I have a mare that aborted in January. She was in her 7th month , it was a red bag and the cause was not determined. She was flushed and had antibiotics and we were given the "all clear" for rebreeding. I wanted her to heal so we waited to rebreed her. Our stallion covered her on the 8th. Today she has a white, mucousy vaginal discharge. Its fairly heavy. It has no odor. I took her temp and it is normal 99.3 deg. She's eating and acting normal. Is this discharge normal a week after breeding? I'm new to breeding and this is the first time we've bred our horses. I turned them out together and he covered her three times and I brought her back in.

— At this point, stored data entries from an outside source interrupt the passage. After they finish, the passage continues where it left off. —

(* ===== verification/HeapProps.v ===== *)
(** * The kernel heap: what it promises

    The physical allocator as the heap's source of frames, the heap as a
    transition system with its clients, the abstract allocator it refines,
    and what the hardening detects. *)

From stdpp Require Import strings.
From S2P Require Import Prelude PmmRange PmmSection Pmm PmmRef Frames Heap HeapMem HeapInv HeapAlloc HeapMalloc HeapFree HeapCheck.

(** ** The physical allocator as a source of runs *)

#[export] Instance pmm_page_ops : PageOps pmm := {
  ps_frame := pmm_alloc_frame;
  ps_run := pmm_alloc_contiguous
}.

(** A frame the allocator will not hand out. *)
Definition pmm_used (st : pmm) (f : Z) : Prop := ¬ (0 ≤ f ∧ frame_free st f = true).

Lemma pmm_taken st st' n limit p : pmm_client_inv st → 0 < n → zoned_alloc st st' n limit p →
  (p = 0 ∧ st' = st) ∨ taken pmm_client_inv pmm_used st st' p n.
Proof.
  intros Hc Hn [(Hp & Hd & _ & ((Hst' & Hsec & Hff) & Ho & Hfr) & _)|(-> & -> & _)]; [right|by left].
  assert (H0 : 0 ≤ p / 4096) by (apply Z.div_pos; lia). split; [done|]. split; [done|]. split; [|split; [|split]].
  - pose proof (Hfr (p / 4096 + n - 1) ltac:(lia)) as Hl. pose proof (has_section_bound st (p / 4096 + n - 1) ltac:(lia) (frame_free_has_section _ _ Hl)). pose proof (pc_reach st Hc).
    unfold PHYS_TOP. destruct Hd as [q ->]. rewrite Z.div_mul in * by lia. lia.
  - apply (frames_only_client st st' Hc); try done. intros g Hg E. rewrite Hff in E by done. unfold in_range in E. destruct (_ && _) eqn:Er; [done|by left].
  - intros f Hf Hu. apply Hu. split; [lia|]. by apply Hfr.
  - intros f. unfold pmm_used. destruct (decide (0 ≤ f)) as [Hf|Hf]; [|split; [intros _; left; lia|lia]]. rewrite Hff by done. unfold in_range.
    destruct (_ && _) eqn:Er; zbool; [split; [intros _; right; lia|intros _ []; done]|split; [by left|]]. intros [H|H]; [done|]. destruct Er; lia.
Qed.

Its Friday night. If I need to call my vet I will, but so far everything seems ok other than the discharge.

Thanks


----------



## love_casper (Mar 16, 2007)

oh, that's interesting. i have no advice to offer, but i hope she's okay.




:

never heard of that happening, and i have heard that any discharge is abnormal......and sorry about your lost foal, i hadn't heard (or forgot...



: )

hugs to your mare.


----------



## Candice (Mar 16, 2007)

That is my understanding too, that "any" discharge is bad. I cannot find anything in any of my books and nothing turned up in the search engines so I thought I'd ask here. I'll definitely call my vet in the morning, but thought I'd ask here.


----------



## Reble (Mar 16, 2007)

found this info: I would say some kind of infection...

After mating? Not saying this is it, but the only thing I could find with discharge after mating.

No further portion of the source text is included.